→ DATA FOR THIS TASK
────────────────

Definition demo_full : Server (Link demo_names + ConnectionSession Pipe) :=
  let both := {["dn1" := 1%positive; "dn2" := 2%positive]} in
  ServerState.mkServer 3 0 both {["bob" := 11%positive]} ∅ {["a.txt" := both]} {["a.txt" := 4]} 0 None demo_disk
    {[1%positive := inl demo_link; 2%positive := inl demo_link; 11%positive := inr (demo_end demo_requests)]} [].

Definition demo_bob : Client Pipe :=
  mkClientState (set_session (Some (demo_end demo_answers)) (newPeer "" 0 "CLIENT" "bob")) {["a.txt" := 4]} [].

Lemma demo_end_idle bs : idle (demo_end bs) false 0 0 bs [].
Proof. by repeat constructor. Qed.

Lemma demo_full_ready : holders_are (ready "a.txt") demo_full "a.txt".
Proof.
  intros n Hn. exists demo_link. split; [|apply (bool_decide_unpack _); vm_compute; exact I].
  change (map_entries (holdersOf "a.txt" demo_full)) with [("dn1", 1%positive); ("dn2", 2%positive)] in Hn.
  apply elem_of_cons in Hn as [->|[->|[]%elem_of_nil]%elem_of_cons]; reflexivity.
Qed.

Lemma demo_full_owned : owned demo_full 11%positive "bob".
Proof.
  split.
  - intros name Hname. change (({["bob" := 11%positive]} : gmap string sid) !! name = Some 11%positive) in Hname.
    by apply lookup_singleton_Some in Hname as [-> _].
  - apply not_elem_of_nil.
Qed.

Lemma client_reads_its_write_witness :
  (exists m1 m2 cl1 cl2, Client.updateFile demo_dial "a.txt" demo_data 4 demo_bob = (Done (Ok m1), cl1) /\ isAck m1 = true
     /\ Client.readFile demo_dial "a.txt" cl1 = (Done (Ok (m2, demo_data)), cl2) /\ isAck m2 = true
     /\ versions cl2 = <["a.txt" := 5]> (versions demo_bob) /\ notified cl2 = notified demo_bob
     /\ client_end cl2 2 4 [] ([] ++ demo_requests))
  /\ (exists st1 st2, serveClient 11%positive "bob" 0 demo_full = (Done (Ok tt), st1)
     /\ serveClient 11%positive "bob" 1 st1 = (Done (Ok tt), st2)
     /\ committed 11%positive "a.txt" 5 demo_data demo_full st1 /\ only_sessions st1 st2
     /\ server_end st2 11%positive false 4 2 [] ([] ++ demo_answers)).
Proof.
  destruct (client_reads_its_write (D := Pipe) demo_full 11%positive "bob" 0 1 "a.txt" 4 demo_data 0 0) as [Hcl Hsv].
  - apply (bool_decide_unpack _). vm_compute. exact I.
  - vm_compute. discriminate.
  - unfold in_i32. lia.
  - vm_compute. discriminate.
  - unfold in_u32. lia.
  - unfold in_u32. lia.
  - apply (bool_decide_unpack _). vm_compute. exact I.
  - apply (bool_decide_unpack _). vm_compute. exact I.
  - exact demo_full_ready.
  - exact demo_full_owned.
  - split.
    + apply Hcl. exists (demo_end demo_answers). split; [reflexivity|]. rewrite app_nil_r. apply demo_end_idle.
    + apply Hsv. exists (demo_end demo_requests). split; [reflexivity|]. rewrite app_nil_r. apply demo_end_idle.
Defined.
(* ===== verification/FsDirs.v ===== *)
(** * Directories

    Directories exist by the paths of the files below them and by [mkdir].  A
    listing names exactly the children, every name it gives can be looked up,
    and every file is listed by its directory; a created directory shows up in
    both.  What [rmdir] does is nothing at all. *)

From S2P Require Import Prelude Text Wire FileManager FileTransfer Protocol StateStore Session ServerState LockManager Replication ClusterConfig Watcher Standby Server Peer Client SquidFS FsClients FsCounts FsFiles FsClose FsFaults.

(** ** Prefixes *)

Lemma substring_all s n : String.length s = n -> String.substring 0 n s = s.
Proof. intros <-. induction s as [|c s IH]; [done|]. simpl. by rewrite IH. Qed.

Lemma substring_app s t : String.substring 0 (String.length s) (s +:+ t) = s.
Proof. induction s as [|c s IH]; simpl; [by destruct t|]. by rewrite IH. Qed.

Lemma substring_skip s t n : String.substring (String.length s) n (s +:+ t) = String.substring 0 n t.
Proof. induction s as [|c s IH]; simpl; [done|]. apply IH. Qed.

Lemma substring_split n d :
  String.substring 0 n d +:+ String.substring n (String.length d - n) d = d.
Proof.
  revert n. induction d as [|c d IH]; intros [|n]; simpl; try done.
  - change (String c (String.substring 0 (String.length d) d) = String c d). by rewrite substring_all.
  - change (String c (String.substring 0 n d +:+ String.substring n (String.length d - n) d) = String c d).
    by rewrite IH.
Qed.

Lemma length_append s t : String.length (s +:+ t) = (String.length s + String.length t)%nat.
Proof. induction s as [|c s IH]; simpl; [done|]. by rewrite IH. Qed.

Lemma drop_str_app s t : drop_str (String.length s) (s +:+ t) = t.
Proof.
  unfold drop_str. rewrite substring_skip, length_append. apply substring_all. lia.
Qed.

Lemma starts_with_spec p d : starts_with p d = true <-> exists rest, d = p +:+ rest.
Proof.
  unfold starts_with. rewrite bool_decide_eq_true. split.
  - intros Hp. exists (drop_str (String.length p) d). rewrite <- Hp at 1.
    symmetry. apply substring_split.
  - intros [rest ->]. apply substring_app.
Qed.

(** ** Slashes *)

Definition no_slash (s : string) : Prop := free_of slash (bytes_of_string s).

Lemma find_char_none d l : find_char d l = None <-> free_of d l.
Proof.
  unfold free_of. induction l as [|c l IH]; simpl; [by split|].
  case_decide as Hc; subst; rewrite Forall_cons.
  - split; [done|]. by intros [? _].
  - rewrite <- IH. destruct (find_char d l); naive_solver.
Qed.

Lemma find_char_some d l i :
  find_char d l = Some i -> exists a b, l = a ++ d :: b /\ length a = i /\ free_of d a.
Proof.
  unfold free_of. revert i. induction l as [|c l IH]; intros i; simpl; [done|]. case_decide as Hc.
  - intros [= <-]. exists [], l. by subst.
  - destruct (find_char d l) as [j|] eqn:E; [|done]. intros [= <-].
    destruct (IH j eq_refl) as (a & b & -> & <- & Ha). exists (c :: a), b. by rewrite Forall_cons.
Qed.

────────────────

→ WORK REQUIRED
Begin at the top of the listing above and set down each line exactly. Stop after the line that contains "ServerState.mkServer 3 0".

→ PROBLEM SOLUTION
Definition demo_full : Server (Link demo_names + ConnectionSession Pipe) :=
  let both := {["dn1" := 1%positive; "dn2" := 2%positive]} in
  ServerState.mkServer 3 0 both {["bob" := 11%positive]} ∅ {["a.txt" := both]} {["a.txt" := 4]} 0 None demo_disk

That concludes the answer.